George Stothart is sat to a table. He is wearing a navy jacket and navy shirt. In his had is a black cap with wires attached. Next to him is a laptop with a photo of a pear on the left and a photo of a children's paint box on the right.
Photo Credit: Nic Delves-Broughton/University of Bath/PA

Fastball - A New Dementia Diagnosis Hope

On World Alzheimer's Day, 25th September 2021, news broke around the world that a new and innovative piece of equipment- Fastball- was showing promising signs of detecting Alzheimer's disease up to five years before noticeable symptoms.

It is a quick, cheap and noninvasive test that could be used in GP surgeries or other settings one day.

This research was only possible thanks to funding from BRACE.

Dr George Stothart, one of the key inventors of the Fastball technology, will discuss his work and key findings on Tuesday 1st November at, Together 4 Dementia hybrid conference.

Dr Stothart's talk with take place 10.50-11.10am.
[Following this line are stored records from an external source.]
(** src/bqti-tee/src/keystone/mod.rs:206-208 [parse_attest_report]

    With the copy of its fields in [attest] (lines 187-200). *)
Definition parse_attest_report (bytes : list Z) : AttestReport :=
  mkReport
    (mkEnclave (slice 0 64 bytes) (of_le (slice 64 8 bytes)) (slice 72 1024 bytes)
       (slice 1096 64 bytes))
    (mkSm (slice 1160 64 bytes) (slice 1224 32 bytes) (slice 1256 64 bytes))
    (slice 1320 32 bytes).

(** src/bqti-tee/src/keystone/ffi.rs:12-28 [the size assertions] *)
Definition report_sized (r : AttestReport) : Prop :=
  length (en_hash (enclave r)) = 64 ∧ length (en_data (enclave r)) = 1024 ∧
  length (en_signature (enclave r)) = 64 ∧ length (sm_hash (sm r)) = 64 ∧
  length (sm_public_key (sm r)) = 32 ∧ length (sm_signature (sm r)) = 64 ∧
  length (dev_public_key r) = 32 ∧ (0 ≤ en_data_len (enclave r) < 2 ^ 64)%Z.

(** * The enclave application *)

(** The C libraries in the enclave: [get_sealing_key] ([None] when it fails and
    leaves the zeroed key), [crypto_sign_keypair] on 32 random bytes,
    [crypto_sign], and the security monitor's [attest_enclave]. *)
Class EnclaveLibs := {
  sealing_key : option (list Z);
  sign_keypair : list Z → list Z * list Z;
  crypto_sign : list Z → list Z → list Z;
  attest_enclave : list Z → option (list Z);
}.

Section eapp.
Context `{Crypto} `{EnclaveLibs}.

(** src/bqti-enclave/src/eapp/bqti.c:44-53 [randombytes] *)
Definition randombytes (xlen : nat) : list Z :=
  let key := default (replicate 128 0%Z) sealing_key in
  map (λ i, nth (i mod 128) key 0%Z) (seq 0 xlen).

(** src/bqti-enclave/src/eapp/bqti.c:55-60 [enclave_init]

    The key pair of a run: [g_enclave_pk] and [g_enclave_sk]. *)
Definition enclave_keys : list Z * list Z := sign_keypair (randombytes 32).

(** src/bqti-enclave/src/eapp/bqti.c:68-76 [enclave_sign] *)
Definition eapp_sign (sk msg : list Z) : list Z := take 64 (crypto_sign msg sk).

(** src/bqti-enclave/src/eapp/bqti.c:95-109 [meets_difficulty]

    [None] is a read past the 32 bytes. *)
Definition meets_difficulty (hash : list Z) (difficulty : Z) : option bool :=
  let full_bytes := Z.to_nat (difficulty / 8) in
  let remaining_bits := (difficulty mod 8)%Z in
  zeros ← foldr (λ i rest, b ← hash !! i; if (b =? 0)%Z then rest else Some false) (Some true)
            (seq 0 full_bytes);
  if negb zeros then Some false
  else if (0 <? remaining_bits)%Z then
    b ← hash !! full_bytes;
    Some (Z.land b (u8 (Z.shiftl 255 (8 - remaining_bits))) =? 0)%Z
  else Some true.

(** [__builtin_bswap32]. *)
Definition bswap32 (x : Z) : Z := of_be (le_bytes 4 x).

(** src/bqti-enclave/src/eapp/bqti.c:111-138 [pow_calculate]

    The nonce and the hash; the machine is little-endian.  [None] is a loop that
    has not ended after [fuel] nonces, or a read out of range. *)
Fixpoint pow_loop (fuel : nat) (challenge difficulty : Z) (pub_key : list Z) (nonce : Z)
    : option (Z * list Z) :=
  match fuel with
  | O => None
  | S fuel =>
    let hash := sha256 (pub_key ++ le_bytes 4 (bswap32 challenge) ++ le_bytes 4 (bswap32 nonce)) in
    done ← meets_difficulty hash difficulty;
    if (done : bool) then Some (nonce, hash)
    else pow_loop fuel challenge difficulty pub_key (u32 (nonce + 1))
  end.

(** src/bqti-enclave/src/eapp/bqti.c:146-222 [main]

    What a run sends back for a request. *)
Definition eapp_main (fuel : nat) (r : Request) : option Response :=
  let '(pk, sk) := enclave_keys in
  let reply body := Some (mkResponse ENCLAVE_OK (splice 0 body (replicate 1352 0%Z))) in
  match r with
  | OpHash data => reply (sha256 data)
  | OpSign data => reply (eapp_sign sk data ++ pk)
  | OpPow challange difficulty =>
    '(nonce, hash) ← pow_loop fuel challange difficulty pk 0;
    reply (pow_res nonce hash pk (eapp_sign sk hash))
  | OpFetchPubkey => reply pk
  | OpAttest nonce =>
    match attest_enclave nonce with
    | Some report => reply report
    | None => Some (mkResponse (u32 ENCLAVE_ERR_GENERIC) (replicate 1352 0%Z))
    end
  end.
End eapp.

(** * The host library *)

(** src/bqti-enclave/src/host/enclave_ffi.cpp:13-16 [g_enclave, g_enclave_request, g_enclave_response, g_initialized]

    [runs] counts the runs of the enclave. *)
Record Host := mkHost {
  g_initialized : bool;
  g_enclave_response : Response;
  runs : nat;
}.

Section host.
Context `{Crypto} `{EnclaveLibs} (fuel : nat).
(** Whether the run of a number comes to the call that sends the result; the
    errors of [Enclave::init] and [Enclave::run] are not looked at. *)
Context (run_ends : nat → bool).

(** src/bqti-enclave/src/host/enclave_ffi.cpp:48-65 [enclave_init] *)
Definition ffi_init (h : Host) : Host * Z := (mkHost true (g_enclave_response h) (runs h), 0%Z).

(** src/bqti-enclave/src/host/enclave_ffi.cpp:131-134 [enclave_destroy] *)
Definition ffi_destroy (h : Host) : Host := mkHost false (g_enclave_response h) (runs h).

(** src/bqti-enclave/src/host/enclave_ffi.cpp:18-46 [handle_get_request, handle_send_result]

    One run: the enclave fetches the request and sends its response, which the
    host copies over the last one.  [None] is a run that does not end. *)
Definition run (r : Request) (h : Host) : option Host :=
  if run_ends (runs h) then
    resp ← eapp_main fuel r; Some (mkHost (g_initialized h) resp (S (runs h)))
  else Some (mkHost (g_initialized h) (g_enclave_response h) (S (runs h))).

(** src/bqti-enclave/src/host/enclave_ffi.cpp:67-84 [enclave_run_pow]

    The status and the four outputs: hash, signature, public key, nonce. *)
Definition ffi_run_pow (challenge difficulty : Z) (h : Host)
    : option (Host * Z * (list Z * list Z * list Z * Z)) :=
  if negb (g_initialized h) then
    Some (h, (-1)%Z, (replicate 32 0%Z, replicate 64 0%Z, replicate 32 0%Z, 0%Z))
  else
    h ← run (OpPow challenge difficulty) h;
    let body := rs_body (g_enclave_response h) in
    Some (h, i32 (rs_status (g_enclave_response h)),
          (slice 4 32 body, slice 68 64 body, slice 36 32 body, of_le (slice 0 4 body))).

(** src/bqti-enclave/src/host/enclave_ffi.cpp:86-96 [enclave_get_pubkey] *)
Definition ffi_get_pubkey (h : Host) : option (Host * Z * list Z) :=
  if negb (g_initialized h) then Some (h, (-1)%Z, replicate 32 0%Z)
  else
    h ← run OpFetchPubkey h;
    Some (h, i32 (rs_status (g_enclave_response h)), slice 0 32 (rs_body (g_enclave_response h))).

(** src/bqti-enclave/src/host/enclave_ffi.cpp:98-114 [enclave_sign] *)
Definition ffi_sign (data : list Z) (h : Host) : option (Host * Z * list Z) :=
  if negb (g_initialized h) then Some (h, (-1)%Z, replicate 64 0%Z)
  else if DATA_MAX_LENGTH <? length data then Some (h, ENCLAVE_ERR_OVERFLOW, replicate 64 0%Z)
  else
    h ← run (OpSign data) h;
    Some (h, i32 (rs_status (g_enclave_response h)), slice 0 64 (rs_body (g_enclave_response h))).

(** src/bqti-enclave/src/host/enclave_ffi.cpp:116-129 [enclave_attest]

    The nonce is copied into 64 bytes without a check of its length; [None] is
    the write past them. *)
Definition ffi_attest (nonce : list Z) (h : Host) : option (Host * Z * list Z) :=
  if negb (g_initialized h) then Some (h, (-1)%Z, replicate 1352 0%Z)
  else if 64 <? length nonce then None
  else
    h ← run (OpAttest nonce) h;
    Some (h, i32 (rs_status (g_enclave_response h)), slice 0 1352 (rs_body (g_enclave_response h))).

(** * The Rust interface *)

(** src/bqti-tee/src/keystone/mod.rs:21-37 [TeeError] *)
Inductive TeeError :=
| InitFailed (code : Z)
| PowFailed (code : Z)
| SignatureFailed (code : Z)
| PublicKeyFailed (code : Z)
| AttestFailed (code : Z).

(** src/bqti-tee/src/keystone/mod.rs:39-44 [PowResult] *)
Record PowResult := mkPowResult {
  pr_hash : list Z; pr_nonce : Z; pr_sig : list Z; pr_pub_key : list Z }.

(** src/bqti-tee/src/keystone/mod.rs:86-95 [Tee::enclave_init] *)
Definition enclave_init (h : Host) : Host * Result TeeError unit :=
  match ffi_init h with
  | (h, 0%Z) => (h, Ok tt)
  | (h, inite_result) => (h, Err (InitFailed inite_result))
  end.

(** src/bqti-tee/src/keystone/mod.rs:97-99 [Tee::enclave_drop] *)
Definition enclave_drop (h : Host) : Host := ffi_destroy h.

(** src/bqti-tee/src/keystone/mod.rs:103-127 [Tee::pow]

    The lock of the enclave is held during a call, so calls do not overlap. *)
Definition tee_pow (challange difficulty : Z) (h : Host)
    : option (Host * Result TeeError PowResult) :=
  match enclave_init h with
  | (h, Err e) => Some (h, Err e)
  | (h, Ok _) =>
    '(h, pow_result, (pow, sig, pub_key, nonce)) ← ffi_run_pow challange difficulty h;
    let h := enclave_drop h in
    Some (h, if negb (pow_result =? 0)%Z then Err (PowFailed pow_result)
             else Ok (mkPowResult pow nonce sig pub_key))
  end.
View the full conference agenda.

Join online, or in person, at The Bristol Hotel in Bristol. Tickets start at £10.

You will learn:

  • how Fastball measures brain function
  • how Fastball detects early memory changes in Alzheimer's disease
  • how earlier diagnosis offers the potential to delay or stop dementia

This event is suitable for members of the public and professionals working in the dementia field.

If you are attending in person, please be aware that the Fastball test will not be available for use on attendees.

Dr George Stothart's Bio

I completed my PhD and post-doctoral research at the University of Bristol, using electroencephalography (EEG) to examine sensory and attentional processing in dementia patients and healthy older adults. My undergraduate degree was in Psychology at Swansea University.

I lead the EEG laboratories and Neurostim research group at the University of Bath. My motivation as a researcher has always been to translate the findings of cognitive neuroscience into useful tools for clinicians and the wider world. My primary research focus is the development of a new EEG technique, known as Fastball, for assessing cognitive deficits in dementia.